HOW TO COMPLETE THIS TASK:
Given the material below, return only the lines starting at the line with "the first difference." and ending at the line with "then -1 else 1", exactly as they appear.

RECORDS TO USE:
###
(** A request of one message, as it is sent. *)
Lemma talk_one malloc r m tail want sendmsg l : nlmsg_ok m = true -> 0 <= rth_seq r < 2 ^ 32 - 1 -> 0 <= sendmsg ->
  rtnl_talk malloc r (wire_msg m ++ tail) want sendmsg l =
    '(o, r2, answer, _) ← talk_rounds (S (length l)) malloc (with_seq (rth_seq r + 1) r) want (rth_seq r + 1) 1 0 None l;
    Some (o, r2, answer, [wire_msg (stamped_msg (rth_seq r + 1) want m)]).
Proof.
  intros Hm Hs Hsend. assert (Hl : 0 <= g_len m < 2 ^ 32) by (unfold nlmsg_ok in Hm; unfold g_len, dlen in *; bool_to_prop; lia).
  unfold rtnl_talk, __rtnl_talk_iov. rewrite (proj1 (wire_len m tail Hl)). cbn [mbind option_bind]. rewrite stamp_one by done. cbn [mbind option_bind].
  unfold iov_bytes. cbn [mapM iov_base iov_len]. change (g_len m) with (g_len (stamped_msg (rth_seq r + 1) want m)).
  rewrite (proj2 (wire_len (stamped_msg (rth_seq r + 1) want m) tail Hl)). cbn [mbind option_bind]. by rewrite (proj2 (Z.ltb_ge _ _)) by done.
Qed.

(** ** A dump that ends well *)

Section dump_visits.
Context {A : Type} (f : Z -> nlmsg -> A -> Z * A) (Hpos : forall pid m a, 0 <= fst (f pid m a)).

Definition is_data (m : nlmsg) : bool := negb (g_type m =? NLMSG_DONE) && negb (g_type m =? NLMSG_ERROR).

(** The messages of the dump among those received. *)
Definition own (r : rtnl_handle) (ds : list datagram) : list nlmsg :=
  concat ((fun x => List.filter (is_mine r x.1) x.2) <$> ds).

Definition visit (nc : Z) (ms : list nlmsg) (arg : A) : A :=
  fold_left (fun a m => snd (f 0 (clear_flags nc m) a)) ms arg.

(** A callback is called only if the dump is not saved. *)
Definition visit_unsaved (r : rtnl_handle) (nc : Z) (ms : list nlmsg) (arg : A) : A :=
  match rth_dump_fp r with Some _ => arg | None => visit nc ms arg end.

Lemma dump_ref_data r nc pid ms rest : forall arg,
  forallb is_data (List.filter (is_mine r pid) ms) = true ->
  dump_ref f r nc pid (ms ++ rest) arg = dump_ref f r nc pid rest (visit_unsaved r nc (List.filter (is_mine r pid) ms) arg).
Proof.
  induction ms as [|m ms IH]; intros arg Hd; cbn [app List.filter dump_ref] in *; [by unfold visit_unsaved; destruct (rth_dump_fp r)|].
  destruct (is_mine r pid m) eqn:Em; cbn [negb]; [|by apply IH]. cbn [forallb] in Hd. apply andb_prop in Hd as [Hm Hd].
  unfold is_data in Hm. apply andb_prop in Hm as [H1 H2]. apply negb_true_iff in H1, H2. rewrite H1, H2.
  assert (pid = 0) as -> by (unfold is_mine in Em; bool_to_prop; done). unfold visit_unsaved in *.
  destruct (rth_dump_fp r) as [out|]; [by apply IH|]. pose proof (Hpos 0 (clear_flags nc m) arg) as Hp.
  destruct (f 0 (clear_flags nc m) arg) as [err arg1] eqn:Ef. cbn [fst] in Hp. rewrite (proj2 (Z.ltb_ge _ _)) by done.
  rewrite IH by done. unfold visit. cbn [fold_left]. by rewrite Ef.
Qed.

Lemma dump_all_data nc ds rest : forall r arg,
  forallb is_data (own r ds) = true ->
  dump_all f r nc (ds ++ rest) arg =
  dump_all f (with_file ((fun out => out ++ concat (enc_msgs ∘ snd <$> ds)) <$> rth_dump_fp r) r) nc rest (visit_unsaved r nc (own r ds) arg).
Proof.
  induction ds as [|[pid ms] ds IH]; intros r arg Hd.
  { cbn. unfold visit_unsaved. destruct r as [? ? ? ? ? [out|] ? ?]; cbn; [by rewrite app_nil_r|done]. }
  unfold own in Hd. cbn [fmap list_fmap concat fst snd] in Hd. rewrite forallb_app in Hd. apply andb_prop in Hd as [Hd1 Hd2].
  cbn [app dump_all]. set (r1 := with_file _ r).
  rewrite <- (app_nil_r ms) at 1. rewrite (dump_ref_data r1) by done. cbn [dump_ref]. rewrite IH by done.
  unfold own at 2. cbn [fmap list_fmap concat fst snd]. f_equal.
  - unfold r1. destruct r as [? ? ? ? ? [out|] ? ?]; cbn; [|done]. by rewrite <- app_assoc.
  - unfold visit_unsaved, r1. destruct r as [? ? ? ? ? [out|] ? ?]; cbn; [done|]. unfold visit. by rewrite fold_left_app.
Qed.

(** A complete dump: data, the end with a code that is no error, and whatever follows. *)
Definition dump_complete (r : rtnl_handle) (ds : list datagram) (ms : list nlmsg) (m : nlmsg) : bool :=
  forallb is_data (own r ds) && forallb is_data (List.filter (is_mine r 0) ms) && is_mine r 0 m
  && (g_type m =? NLMSG_DONE) && (0 <=? g_code m).

Lemma dump_all_complete r nc ds ms m post rest arg :
  dump_complete r ds ms m = true ->
  dump_all f r nc (ds ++ (0, ms ++ m :: post) :: rest) arg =
  (Return 0, with_file ((fun out => out ++ concat (enc_msgs ∘ snd <$> ds) ++ enc_msgs (ms ++ m :: post)) <$> rth_dump_fp r) r,
   visit_unsaved r nc (own r (ds ++ [(0, ms)])) arg).
Proof.
  unfold dump_complete. intros H. apply andb_prop in H as [H Hcode]. apply andb_prop in H as [H Hdone]. apply andb_prop in H as [H Hmine].
  apply andb_prop in H as [Hds Hms]. rewrite dump_all_data by done. cbn [dump_all].
  set (r1 := with_file _ r). set (r2 := with_file _ r1). rewrite (dump_ref_data r2) by done. cbn [dump_ref].
  assert (Hm2 : is_mine r2 0 m = true) by exact Hmine. rewrite Hm2. cbn [negb]. rewrite Hdone. unfold done_result.
  apply Z.leb_le in Hcode. rewrite (proj2 (Z.ltb_ge _ _)) by done.
  unfold own. rewrite fmap_app, concat_app. cbn [fmap list_fmap concat fst snd]. rewrite app_nil_r.
  f_equal; [f_equal|].
  - unfold r2, r1. destruct r as [? ? ? ? ? [out|] ? ?]; cbn; [|done]. by rewrite <- app_assoc.
  - unfold r2, r1, visit_unsaved. destruct r as [? ? ? ? ? [out|] ? ?]; cbn; [done|]. unfold visit. by rewrite fold_left_app.
Qed.
End dump_visits.

(** ** Reading back a file *)

Lemma mem_read_front (x y : list Z) n : n = Z.of_nat (length x) -> mem_read (x ++ y) 0 n = Some x.
Proof. intros. by apply (mem_read_mid [] x y). Qed.

Lemma fread_app p mid buf rest got :
  Z.of_nat (length mid) = dlen got ->
  fread (p ++ mid ++ buf) (Z.of_nat (length p)) (dlen got) (got ++ rest) = Some (dlen got, p ++ got ++ buf, rest).
Proof.
  intros Hl. unfold fread. rewrite mem_read_mid by (unfold dlen in *; lia). cbn [mbind option_bind].
  unfold dlen in *. rewrite Nat2Z.id, take_app_length, drop_app_length. by rewrite mem_write_mid by lia.
Qed.

Section file_spec.
Context {A : Type} (hd : listen_handler (A := A)) (g : nlmsg -> A -> Z * A).

(** The handler looks only at the message it is given. *)
Definition handler_local : Prop :=
  forall q m arg, nlmsg_ok m = true -> hd 0 None (enc_msg m ++ q) 0 arg = g m arg.
(* ===== verification/IplinkPval.v ===== *)
(** * Configuration from the command line

    Models [iproute2-4.18.0/ip/iplink_pval.c]: [check_duparg],
    [pval_parse_opt] and [pval_print_opt], with [matches] of
    [iproute2-4.18.0/lib/utils.c]. [if_nametoindex], [if_indextoname] and
    [ll_index_to_name] are arguments; the functions that end the process give an
    outcome of their own. *)
From stdpp Require Import base list numbers strings.
From Stdlib Require Import ZArith Lia.
From S2P Require Import Prelude Abi Ring State Cstring Chardev Device Netlink.

Open Scope Z_scope.

(** ** [matches] *)

(** [memcmp] of the first bytes of two strings, as many as [b] has: the sign of
    the first difference. [a] is at least as long. *)
Fixpoint memcmp (a b : string) : Z :=
  match b, a with
  | EmptyString, _ => 0
  | String y b', String x a' => if code x =? code y then memcmp a' b' else if code x <? code y then -1 else 1
  | String _ _, EmptyString => -1
  end.

(** Zero when [cmd] abbreviates [pattern]. *)
Definition matches (cmd pattern : string) : Z :=
  if slen cmd >? slen pattern then -1 else memcmp pattern cmd.

(** ** Parsing *)

(** Why the process ended. *)
Inductive exit_reason := IncompleteCommand | DupArg (key arg : string) | InvArg (msg arg : string).

Inductive outcome := Ret (rc : Z) (n : nlmsghdr) | Exit (why : exit_reason).

Definition PVAL_ATTRSET (attrs ty : Z) : bool := negb (Z.land attrs (Z.shiftl 1 ty) =? 0).

(** [None] when it ends the process. *)
Definition check_duparg (attrs ty : Z) : option Z :=
  if negb (PVAL_ATTRSET attrs ty) then Some (u64 (Z.lor attrs (Z.shiftl 1 ty))) else None.

(** The options that take [on] or [off]: [None] is [invarg]. *)
Definition on_off (arg : string) : option Z :=
  if matches arg "on" =? 0 then Some 1 else if matches arg "off" =? 0 then Some 0 else None.

(** The options in the order the command line is compared with them. *)
Definition switch_opts : list (string * Z) :=
  [("ipopt", IFLA_PVAL_IPOPT); ("txtstamp", IFLA_PVAL_TXTSTAMP); ("rxtstamp", IFLA_PVAL_RXTSTAMP);
   ("txcopy", IFLA_PVAL_TXCOPY); ("rxcopy", IFLA_PVAL_RXCOPY); ("txbusydrop", IFLA_PVAL_TXBUSYDROP)]%string.
(** ** Time stamps *)

Definition PCAP_TSTAMP_PRECISION_MICRO : Z := 0.
Definition PCAP_TSTAMP_PRECISION_NANO : Z := 1.

(** [struct tm], the fields the two formats use. *)
Record tm := mk_tm { tm_year : Z; tm_mon : Z; tm_mday : Z; tm_hour : Z; tm_min : Z; tm_sec : Z }.
Record timeval := mk_timeval { tv_sec : Z; tv_usec : Z }.

#[export] Instance timeval_eq_dec : EqDecision timeval.
Proof. solve_decision. Defined.

(** [strftime] with ["%H:%M:%S"] and with ["%Y-%m-%d %H:%M:%S"]. *)
Definition strftime_time (t : tm) : string :=
  pad0 2 (dec (tm_hour t)) +:+ ":" +:+ pad0 2 (dec (tm_min t)) +:+ ":" +:+ pad0 2 (dec (tm_sec t)).
Definition strftime_date_time (t : tm) : string :=
  dec (tm_year t + 1900) +:+ "-" +:+ pad0 2 (dec (tm_mon t + 1)) +:+ "-" +:+ pad0 2 (dec (tm_mday t))
  +:+ " " +:+ strftime_time t.

Definition ts_frac_print (usec : Z) : pr unit :=
  p <~ flag f_tstamp_precision ;;
  if p =? PCAP_TSTAMP_PRECISION_MICRO then ND_PRINT ("." +:+ pad0 6 (dec (u32 usec)))
  else if p =? PCAP_TSTAMP_PRECISION_NANO then ND_PRINT ("." +:+ pad0 9 (dec (u32 usec)))
  else ND_PRINT ".{unknown}".

(** [sec] and [usec] are [int]s; the caller's conversion is part of the call. *)
Definition ts_date_hmsfrac_print (conv : Z -> option tm) (sec usec : Z) (with_date : bool) : pr unit :=
  if negb (Z.land (u32 sec) 2147483648 =? 0) then ND_PRINT "[Error converting time]"
  else match conv sec with
  | None => ND_PRINT "[Error converting time]"
  | Some t =>
      ND_PRINT (if with_date then strftime_date_time t else strftime_time t) ;~
      ts_frac_print usec
  end.

Definition ts_unix_print (sec usec : Z) : pr unit :=
  ND_PRINT (dec (u32 sec)) ;~ ts_frac_print usec.

Definition timevalisset (t : timeval) : bool := negb (tv_sec t =? 0) || negb (tv_usec t =? 0).
Definition timevallt (t u : timeval) : bool :=
  if tv_sec t =? tv_sec u then tv_usec t <? tv_usec u else tv_sec t <? tv_sec u.
Definition timevalsub (t u : timeval) (nano_prec : bool) : timeval :=
  let s := tv_sec t - tv_sec u in
  let us := tv_usec t - tv_usec u in
  if us <? 0 then mk_timeval (s - 1) (us + (if nano_prec then 1000000000 else 1000000))
  else mk_timeval s us.

(** The static [tv_ref] is passed and returned. *)
Definition ts_print (localtime gmtime : Z -> option tm) (tv_ref tvp : timeval) : pr timeval :=
  t <~ flag f_tflag ;;
  if t =? 0 then
    ts_date_hmsfrac_print localtime (s32 (tv_sec tvp)) (s32 (tv_usec tvp)) false ;~ ND_PRINT " " ;~ pret tv_ref
  else if t =? 1 then pret tv_ref
  else if t =? 2 then
    ts_unix_print (s32 (tv_sec tvp)) (s32 (tv_usec tvp)) ;~ ND_PRINT " " ;~ pret tv_ref
  else if (t =? 3) || (t =? 5) then
    p <~ flag f_tstamp_precision ;;
    let nano_prec := p =? PCAP_TSTAMP_PRECISION_NANO in
    let tv_ref := if timevalisset tv_ref then tv_ref else tvp in
    let negative_offset := timevallt tvp tv_ref in
    let r := if negative_offset then timevalsub tv_ref tvp nano_prec else timevalsub tvp tv_ref nano_prec in
    ND_PRINT (if negative_offset then "-" else " ") ;~
    ts_date_hmsfrac_print gmtime (s32 (tv_sec r)) (s32 (tv_usec r)) false ;~ ND_PRINT " " ;~
    pret (if t =? 3 then tvp else tv_ref)
  else if t =? 4 then
    ts_date_hmsfrac_print localtime (s32 (tv_sec tvp)) (s32 (tv_usec tvp)) true ;~ ND_PRINT " " ;~ pret tv_ref
  else pret tv_ref.

(** [lengths] and [seconds], which the loop steps through together. *)
Definition relts_units : list (string * Z) :=
  [("y"%string, 31536000); ("w"%string, 604800); ("d"%string, 86400); ("h"%string, 3600); ("m"%string, 60);
   ("s"%string, 1)].

(** Running off the tables is a load outside them. *)
Fixpoint relts_loop (units : list (string * Z)) (secs : Z) : pr unit :=
  if secs =? 0 then pret tt
  else match units with
  | [] => pstop Fault
  | (l, s) :: units' =>
      if s <=? secs then ND_PRINT (dec (secs / s) +:+ l) ;~ relts_loop units' (u32 (secs - secs / s * s))
      else relts_loop units' secs
  end.

Definition unsigned_relts_print (secs : Z) : pr unit :=
  if secs =? 0 then ND_PRINT "0s" else relts_loop relts_units secs.

Definition signed_relts_print (secs : Z) : pr unit :=
  if secs <? 0 then
    ND_PRINT "-" ;~
    unsigned_relts_print (if secs =? - 2 ^ 31 then 2147483648 else u32 (- secs))
  else unsigned_relts_print secs.

(** ** Token tables *)

(** [struct tok] arrays, without the entry with a null string that ends them. *)
Definition tok : Type := Z * string.

(** [nd_snprintf(buf, bufsize, ...)] of a formatted text. *)
Definition snprintf (bufsize : nat) (text : string) : string := String.substring 0 (bufsize - 1) text.

Definition TOKBUFSIZE : nat := 128.

(** A format is the function it denotes; [None] is a null pointer. *)
Definition tok2strbuf (lp : list tok) (fmt : option (Z -> string)) (v : Z) (bufsize : nat) : string :=
  match list_find (fun t => fst t = v) lp with
  | Some (_, t) => snd t
  | None => snprintf bufsize (default (fun v => "#" +:+ dec (s32 v)) fmt v)
  end.

Definition tok2str (lp : list tok) (fmt : option (Z -> string)) (v : Z) : string :=
  tok2strbuf lp fmt v TOKBUFSIZE.

(** Whether one of the single bits [1 << i] gives [tokval == (v & rotbit)]. *)
Definition rotbit_match (tokval v : Z) : bool :=
  existsb (fun i => tokval =? Z.land v (2 ^ i)) (seqZ 0 32).

(** [buf] holds what was copied so far; [strlcpy] leaves a truncated copy and
    the function returns it. *)
Definition append_room (buf s : string) (space_left : Z) : string + (string * Z) :=
  if space_left <=? 1 then inl buf
  else if space_left <=? slen s then inl (buf +:+ String.substring 0 (Z.to_nat (space_left - 1)) s)
  else inr (buf +:+ s, space_left - slen s).

Fixpoint bittok_loop (lp : list tok) (v : Z) (sep sepstr buf : string) (space_left : Z) : string + (string * Z) :=
  match lp with
  | [] => inr (buf, space_left)
  | (tokval, s) :: lp' =>
      if rotbit_match tokval v then
        match append_room buf sepstr space_left with
        | inl r => inl r
        | inr (buf1, space1) =>
            match append_room buf1 s space1 with
            | inl r => inl r
            | inr (buf2, space2) => bittok_loop lp' v sep sep buf2 space2
            end
        end
      else bittok_loop lp' v sep sepstr buf space_left
  end.

Definition bittok2str_internal (lp : list tok) (fmt : option (Z -> string)) (v : Z) (sep : string) : string :=
  match bittok_loop lp v sep EmptyString EmptyString 1025 with
  | inl r => r
  | inr (buf, _) =>
      if slen buf =? 0 then snprintf 1025 (default (fun v => "#" +:+ hex_pad 8 v) fmt v) else buf
  end.

Definition bittok2str_nosep (lp : list tok) (fmt : option (Z -> string)) (v : Z) : string :=
  bittok2str_internal lp fmt v EmptyString.
Definition bittok2str (lp : list tok) (fmt : option (Z -> string)) (v : Z) : string :=
  bittok2str_internal lp fmt v ", ".

(** [lp] has [n] entries. *)
Definition tok2strary_internal (lp : list (option string)) (fmt : option (Z -> string)) (v : Z) : string :=
  match (if 0 <=? v then mjoin (lp !! Z.to_nat v) else None) with
  | Some s => s
  | None => snprintf TOKBUFSIZE (default (fun v => "#" +:+ dec v) fmt v)
  end.

(** ** Network masks *)

Definition bitmasks32 : list Z :=
  [0x00000000;
   0x80000000; 0xc0000000; 0xe0000000; 0xf0000000;
   0xf8000000; 0xfc000000; 0xfe000000; 0xff000000;
   0xff800000; 0xffc00000; 0xffe00000; 0xfff00000;
   0xfff80000; 0xfffc0000; 0xfffe0000; 0xffff0000;
   0xffff8000; 0xffffc000; 0xffffe000; 0xfffff000;
   0xfffff800; 0xfffffc00; 0xfffffe00; 0xffffff00;
   0xffffff80; 0xffffffc0; 0xffffffe0; 0xfffffff0;
   0xfffffff8; 0xfffffffc; 0xfffffffe; 0xffffffff].

(** [while (prefix_len >= 0) { if (...) break; prefix_len--; }], from the end of
    the table. *)
Fixpoint mask2plen_loop (n : nat) (mask : Z) : Z :=
  match n with
  | O => -1
  | S i => if decide (bitmasks32 !! i = Some mask) then Z.of_nat i else mask2plen_loop i mask
  end.
Definition mask2plen (mask : Z) : Z := mask2plen_loop 33 mask.

Definition bitmasks8 : list Z := [0x00; 0x80; 0xc0; 0xe0; 0xf0; 0xf8; 0xfc; 0xfe; 0xff].

(** [mask] is the bytes not looked at yet, [cidr_len] the sum so far. *)
Fixpoint mask62plen_loop (mask : list Z) (cidr_len : Z) : Z :=
  match mask with
  | [] => cidr_len
  | b :: mask' =>
      let cidr_len := cidr_len + match list_find (eq b) bitmasks8 with Some (bits, _) => Z.of_nat bits | None => 0 end in
      if b =? 0xff then mask62plen_loop mask' cidr_len else cidr_len
  end.
Definition mask62plen (mask : list Z) : Z := mask62plen_loop (take 16 mask) 0.

(** ** Text protocols *)

Definition MAX_TOKEN : Z := 128.
Definition isascii (c : Z) : bool := c <? 128.

(** The characters of the token, until white space or the end. [None] is a
    return of zero; [k] iterations are left. *)
Fixpoint token_chars (k : nat) (pptr idx : Z) (tbuf : list Z) (tbuflen : Z) : pr (option (Z * list Z)) :=
  match k with
  | O => pret (Some (idx, tbuf))
  | S k' =>
      b <~ ND_TTEST_LEN (pptr + idx) 1 ;;
      if negb b then pret None
      else
        c <~ EXTRACT_U_1 (pptr + idx) ;;
        if negb (isascii c) then pret None
        else if isspace (chr c) then pret (Some (idx, tbuf))
        else if negb (isprint (chr c)) then pret None
        else if tbuflen <? Z.of_nat (length tbuf) + 2 then pret None
        else token_chars k' pptr (idx + 1) (tbuf ++ [c]) tbuflen
  end.

(** The white space after it. *)
Fixpoint token_skip (k : nat) (pptr idx : Z) : pr Z :=
  match k with
  | O => pret idx
  | S k' =>
      b <~ ND_TTEST_LEN (pptr + idx) 1 ;;
      if negb b then pret idx
      else
        c <~ EXTRACT_U_1 (pptr + idx) ;;
        if (c =? 13) || (c =? 10) then pret idx
        else if negb (isascii c) || negb (isprint (chr c)) then pret idx
        else if negb (isspace (chr c)) then pret idx
        else token_skip k' pptr (idx + 1)
  end.

(** The index after the token and the token; zero on error. *)
Definition fetch_token (pptr idx len tbuflen : Z) : pr (Z * list Z) :=
  t <~ token_chars (Z.to_nat (len - idx)) pptr idx [] tbuflen ;;
  match t with
  | None => pret (0, [])
  | Some (idx', tbuf) =>
      if (length tbuf =? 0)%nat then pret (0, [])
      else i <~ token_skip (Z.to_nat (len - idx')) pptr idx' ;; pret (i, tbuf)
  end.

(** [%.*s]: at most the bytes given, up to a NUL. *)
Fixpoint text_of (l : list Z) : string :=
  match l with
  | [] => EmptyString
  | c :: l' => if c =? 0 then EmptyString else String (chr c) (text_of l')
  end.

(** With a precision of zero nothing is read. *)
Definition load_text (p n : Z) : pr (list Z) := if n =? 0 then pret [] else load p n.

Inductive txt_line := LinePrint (linelen idx : Z) | LineTrunc (linelen : Z) | LineBinary.

(** The scan for a line ending: a test of [ND_TCHECK_1] that fails goes to
    [trunc:]. *)
Fixpoint txt_line_loop (k : nat) (pptr startidx idx len : Z) : pr txt_line :=
  match k with
  | O => pret (LineTrunc (idx - startidx))
  | S k' =>
      b <~ ND_TTEST_LEN (pptr + idx) 1 ;;
      if negb b then pret (LineTrunc (idx - startidx))
      else
        c <~ EXTRACT_U_1 (pptr + idx) ;;
        if c =? 10 then pret (LinePrint (idx - startidx) (idx + 1))
        else if c =? 13 then
          if len <=? idx + 1 then pret LineBinary
          else
            b1 <~ ND_TTEST_LEN (pptr + idx + 1) 1 ;;
            if negb b1 then pret (LineTrunc (idx - startidx))
            else
              d <~ EXTRACT_U_1 (pptr + idx + 1) ;;
              if d =? 10 then pret (LinePrint (idx - startidx) (idx + 2)) else pret LineBinary
        else if negb (isascii c) || (negb (isprint (chr c)) && negb (c =? 9)) then pret LineBinary
        else txt_line_loop k' pptr startidx (idx + 1) len
  end.

Definition print_txt_line (protoname prefix : string) (pptr idx len : Z) : pr Z :=
  r <~ txt_line_loop (Z.to_nat (len - idx)) pptr idx idx len ;;
  match r with
  | LineBinary => pret 0
  | LineTrunc linelen =>
      l <~ load_text (pptr + idx) linelen ;;
      ND_PRINT (prefix +:+ text_of l +:+ "[!" +:+ protoname +:+ "]") ;~ pret 0
  | LinePrint linelen idx' =>
      l <~ load_text (pptr + idx) linelen ;; ND_PRINT (prefix +:+ text_of l) ;~ pret idx'
  end.

(** [charmap] of [ascii_strcasecmp.c]: upper case letters to lower case. *)
Definition charmap (c : Z) : Z := if (65 <=? c) && (c <=? 90) then c + 32 else c.
Definition toupper (c : ascii) : ascii :=
  if (97 <=? code c) && (code c <=? 122) then chr (code c - 32) else c.

(** [ascii_strcasecmp] of two strings: the difference at the first mismatch, the
    end of a string counting as a zero byte. *)
Fixpoint ascii_strcasecmp (s1 s2 : list Z) : Z :=
  match s1, s2 with
  | [], [] => 0
  | a :: s1', b :: s2' => if charmap a =? charmap b then ascii_strcasecmp s1' s2' else charmap a - charmap b
  | a :: _, [] => charmap a
  | [], b :: _ => - charmap b
  end.

Definition codes (s : string) : list Z := code <$> String.list_ascii_of_string s.

(** [isdigit(token[0]) && ... && token[3] == '\0']. *)
Definition three_digits (token : list Z) : bool :=
  match token with
  | [a; b; c] => isdigit (chr a) && isdigit (chr b) && isdigit (chr c)
  | _ => false
  end.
###
WRITTEN ANSWER:
    the first difference. [a] is at least as long. *)
Fixpoint memcmp (a b : string) : Z :=
  match b, a with
  | EmptyString, _ => 0
  | String y b', String x a' => if code x =? code y then memcmp a' b' else if code x <? code y then -1 else 1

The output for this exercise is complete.